→ Activity:
Using the entries that follow, write out the line containing "waiters := List.filter", the line containing "match it_of i w with Some", and every line between them, exactly and nothing else.

Records from a collection:
(* ===== verification/NetHelpers.v ===== *)
(** * WaitHelper, Waiter and UDPClient

    [src/Network/waithelper.cpp]: waiting in a nested event loop for the
    answer of a command, with a map from commands to those who wait; and
    [src/Network/udpclient.cpp]. *)

From S2P Require Import Prelude StdMap QtString.

(** ** WaitHelper *)

Module WaitHelper.
Section helper.
Context {Variant : Type}.

(** What ends the event loop of [wait]: a call of [finish], or the timer. *)
Inductive wakeup := Finish (value : Variant) | Timeout.

Record t := mk { m_result : option Variant }.

Definition make : t := mk None.

(** [finish] while nobody waits: the event loop forgets the exit when it is
    started. *)
Definition finish (value : Variant) (h : t) : t := mk (Some value).

(** [wait]: true when [finish] ended the loop. *)
Definition wait (e : wakeup) (h : t) : bool * t :=
  match e with
  | Finish v => (true, finish v h)
  | Timeout => (false, h)
  end.

Definition result (h : t) : option Variant := m_result h.

End helper.
End WaitHelper.

(** An answer that comes before [wait] is called is kept, but [wait] still
    runs into its timeout. *)
Lemma early_finish_times_out {V} (v : V) :
  let h := WaitHelper.finish v WaitHelper.make in
  (WaitHelper.wait WaitHelper.Timeout h).1 = false /\ WaitHelper.result h = Some v.
Proof. done. Qed.

(** ** Waiter *)

Module Waiter.

(** The map of the commands waited for, to the helper of the waiter; the
    living waiters with their [it], the entry they own or [end()]. A waiter and
    its helper have the same number. *)
Record world := { wait_map : StdMap.t nat; waiters : list (nat * option Z); next : nat }.

Definition start : world := {| wait_map := []; waiters := []; next := 0 |}.

(** The constructor. *)
Definition construct (cmd : Z) (w : world) : world :=
  match StdMap.find cmd (wait_map w) with
  | Some _ => {| wait_map := wait_map w; waiters := (next w, None) :: waiters w; next := S (next w) |}
  | None =>
      let '(m, inserted) := StdMap.emplace cmd (next w) (wait_map w) in
      {| wait_map := m; waiters := (next w, if inserted then Some cmd else None) :: waiters w; next := S (next w) |}
  end.

Definition it_of (i : nat) (w : world) : option (option Z) :=
  (fun p => p.2) <$> List.find (fun p => (p.1 =? i)%nat) (waiters w).

(** The destructor. *)
Definition destroy (i : nat) (w : world) : world :=
  match it_of i w with
  | None => w
  | Some it =>
      {| wait_map := match it with Some cmd => StdMap.erase cmd (wait_map w) | None => wait_map w end;
         waiters := List.filter (fun p => negb (p.1 =? i)%nat) (waiters w); next := next w |}
  end.

(** [operator bool] *)
Definition is_waiting (i : nat) (w : world) : bool :=
  match it_of i w with Some (Some _) => true | _ => false end.

Inductive op := Construct (cmd : Z) | Destroy (i : nat).

Definition step (o : op) (w : world) : world :=
  match o with Construct cmd => construct cmd w | Destroy i => destroy i w end.

Definition Inv (w : world) : Prop :=
  StdMap.sorted (wait_map w)
  /\ NoDup (map fst (waiters w))
  /\ (forall p, In p (waiters w) -> (p.1 < next w)%nat)
  /\ (forall cmd i, StdMap.find cmd (wait_map w) = Some i <-> In (i, Some cmd) (waiters w)).

Lemma it_of_spec i w it :
  NoDup (map fst (waiters w)) -> it_of i w = Some it <-> In (i, it) (waiters w).
Proof.
  unfold it_of. induction (waiters w) as [|[j x] l IH]; simpl; intros Hn; [done|].
  inversion Hn as [|? ? Hj Hl]; subst. destruct (Nat.eqb_spec j i) as [->|Hne]; simpl.
  - split; [intros E; simplify_eq; by left|]. intros [E|Hin]; [by simplify_eq|].
    destruct Hj. apply list_elem_of_In. by apply (in_map fst) in Hin.
  - rewrite IH by done. split; [by right|]. intros [E|?]; [by simplify_eq|done].
Qed.

Lemma construct_inv cmd w : Inv w -> Inv (construct cmd w).
Proof.
  intros (Hs & Hn & Hlt & Hf). unfold construct.
  assert (NoDup (next w :: map fst (waiters w))) as Hn'.
  { constructor; [|done]. intros Hin%list_elem_of_In%in_map_iff. destruct Hin as (p & E & Hp).
    apply Hlt in Hp. lia. }
  destruct (StdMap.find cmd (wait_map w)) as [j|] eqn:Ef.
  - split; [done|]. split; [done|]. split; [intros p [<-|Hp]; simpl; [lia|]; apply Hlt in Hp; lia|].
    intros c i. cbn [wait_map waiters]. rewrite Hf. simpl. split; [by right|]. intros [E|?]; [by simplify_eq|done].
  - pose proof (StdMap.emplace_sorted cmd (next w) _ Hs) as Hs'.
    pose proof (StdMap.emplace_fresh_flag cmd (next w) _ Ef) as Hb.
    pose proof (fun x => StdMap.emplace_find cmd (next w) (wait_map w) x) as Hfe.
    destruct (StdMap.emplace cmd (next w) (wait_map w)) as [m b]. cbn [fst snd] in *. subst b.
    split; [done|]. split; [done|]. split; [intros p [<-|Hp]; simpl; [lia|]; apply Hlt in Hp; lia|].
    intros c i. cbn [wait_map waiters]. rewrite Hfe by done. destruct (Z.eqb_spec c cmd) as [->|Hne].
    + rewrite Ef. simpl. split; [intros E; simplify_eq; by left|]. intros [E|Hin]; [by simplify_eq|].
      apply Hf in Hin. congruence.
    + rewrite Hf. simpl. split; [by right|]. intros [E|?]; [by simplify_eq|done].
Qed.

Lemma destroy_inv i w : Inv w -> Inv (destroy i w).
Proof.
  intros (Hs & Hn & Hlt & Hf). unfold destroy. destruct (it_of i w) as [it|] eqn:Ei; [|done].
  apply it_of_spec in Ei; [|done].
  assert (forall p, In p (List.filter (fun p => negb (p.1 =? i)%nat) (waiters w)) <-> In p (waiters w) /\ p.1 <> i) as Hin.
  { intros p. rewrite filter_In, negb_true_iff, Nat.eqb_neq. done. }
  assert (forall x, In (i, x) (waiters w) -> x = it) as Huniq.
  { intros x Hx. apply (it_of_spec i w x Hn) in Hx. apply (it_of_spec i w it Hn) in Ei. congruence. }
  split; [destruct it; [by apply StdMap.erase_sorted|done]|]. split.
  { cbn [waiters]. clear -Hn. induction (waiters w) as [|[j x] l IH]; [done|]. simpl in *.
    inversion Hn as [|? ? Hj Hl]; subst. destruct (negb (j =? i)%nat); [|by apply IH]. simpl. constructor; [|by apply IH].
    intros Hx%list_elem_of_In%in_map_iff. destruct Hx as (p & E & Hp). apply filter_In in Hp as [Hp _].
    apply Hj, list_elem_of_In. rewrite <- E. by apply in_map. }
  split; [intros p [Hp _]%Hin; by apply Hlt|].
  intros c j. cbn [wait_map waiters]. rewrite Hin. cbn [fst].
  destruct it as [cmd|].
  - rewrite StdMap.erase_find by done. destruct (Z.eqb_spec c cmd) as [->|Hne].
    + split; [done|]. intros [Hj Hji]. apply Hf in Hj. apply Hf in Ei. congruence.
    + rewrite Hf. split; [|tauto]. intros Hj. split; [done|]. intros ->. by apply Huniq in Hj as [= ->].
  - rewrite Hf. split; [|tauto]. intros Hj. split; [done|]. intros ->. by apply Huniq in Hj.
Qed.

(** Whatever waiters are made and destroyed, in any order: a command is
    in the map exactly while a waiter that owns it lives, so at most one
    waiter waits for a command, a second one converts to false, and destroying
    a waiter never removes the entry of another. *)
Theorem waiters_own_entries ops :
  let w := fold_left (fun w o => step o w) ops start in
  (forall cmd i, StdMap.find cmd (wait_map w) = Some i <-> it_of i w = Some (Some cmd))
  /\ (forall cmd i j, it_of i w = Some (Some cmd) -> it_of j w = Some (Some cmd) -> i = j)
  /\ (forall cmd, is_waiting (next w) (construct cmd w)
        = match StdMap.find cmd (wait_map w) with Some _ => false | None => true end)
  /\ (forall i j cmd, i <> j -> it_of j w = Some (Some cmd) ->
        StdMap.find cmd (wait_map (destroy i w)) = Some j).
Proof.
  intros w. assert (Inv w) as HI.
  { unfold w. assert (Inv start) as H0 by (split_and!; [constructor|constructor|done|done]).
    revert H0. generalize start. induction ops as [|o ops IH]; intros s Hs; [done|]. simpl. apply IH.
    destruct o; [by apply construct_inv|by apply destroy_inv]. }
  pose proof HI as (Hs & Hn & Hlt & Hf).
  assert (forall cmd i, StdMap.find cmd (wait_map w) = Some i <-> it_of i w = Some (Some cmd)) as Hown.
  { intros cmd i. rewrite Hf. symmetry. by apply it_of_spec. }
  split; [done|]. split; [|split].
  - intros cmd i j Hi%Hown Hj%Hown. congruence.
  - intros cmd. pose proof (construct_inv cmd w HI) as (_ & Hn' & _).
    unfold is_waiting, construct in *. destruct (StdMap.find cmd (wait_map w)) eqn:Ef.
    + unfold it_of. simpl. by rewrite Nat.eqb_refl.
    + pose proof (StdMap.emplace_fresh_flag cmd (next w) _ Ef) as Hb.
      destruct (StdMap.emplace cmd (next w) (wait_map w)) as [m b]. simpl in Hb. subst b.
      unfold it_of. simpl. by rewrite Nat.eqb_refl.
  - intros i j cmd Hne Hj. destruct (destroy_inv i w HI) as (_ & _ & _ & Hf'). apply Hf'.
    apply it_of_spec in Hj; [|done]. unfold destroy. destruct (it_of i w); [|done]. cbn [waiters].
    apply filter_In. split; [done|]. apply negb_true_iff, Nat.eqb_neq. simpl. congruence.
Qed.

End Waiter.

(** ** UDPClient *)

Module UDPClient.
Section client.
Context {QHostAddress : Type} (toString : QHostAddress -> qstring) (toIPv4Address : QHostAddress -> Z).

Record t := { m_host : QHostAddress; m_port : Z }.

Definition setHost (host : QHostAddress) (c : t) : t := {| m_host := host; m_port := m_port c |}.
Definition setPort (port : Z) (c : t) : t := {| m_host := m_host c; m_port := port |}.

Definition mapped_prefix : qstring := str "::ffff:".

(** [startsWith] and [mid(7)] *)
Definition hostString (c : t) : qstring :=
  let h := toString (m_host c) in
  if bool_decide (take (length mapped_prefix) h = mapped_prefix) then drop 7 h else h.

Definition equal (host : QHostAddress) (port : Z) (c : t) : bool :=
  (toIPv4Address host =? toIPv4Address (m_host c)) && (port =? m_port c).

(** An IPv4 address and the same one mapped into IPv6 have one text. *)
Lemma hostString_mapped h4 h6 p :
  toString h6 = mapped_prefix ++ toString h4 -> take (length mapped_prefix) (toString h4) <> mapped_prefix ->
  hostString {| m_host := h6; m_port := p |} = hostString {| m_host := h4; m_port := p |}.
Proof.
  intros E Hn. unfold hostString. cbn [m_host]. rewrite E, take_app_length, bool_decide_eq_true_2 by done.
  rewrite bool_decide_eq_false_2 by done. by rewrite (drop_app_length mapped_prefix).
Qed.

(** [toIPv4Address] is zero for every address that is not an IPv4 one: all of
    them are equal. *)
Lemma equal_ignores_ipv6 h h' p :
  toIPv4Address h = 0 -> toIPv4Address h' = 0 -> equal h p {| m_host := h'; m_port := p |} = true.
Proof. intros E E'. unfold equal. cbn [m_host m_port]. by rewrite E, E', !Z.eqb_refl. Qed.

End client.
End UDPClient.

→ Completed task:
         waiters := List.filter (fun p => negb (p.1 =? i)%nat) (waiters w); next := next w |}
  end.

(** [operator bool] *)
Definition is_waiting (i : nat) (w : world) : bool :=
  match it_of i w with Some (Some _) => true | _ => false end.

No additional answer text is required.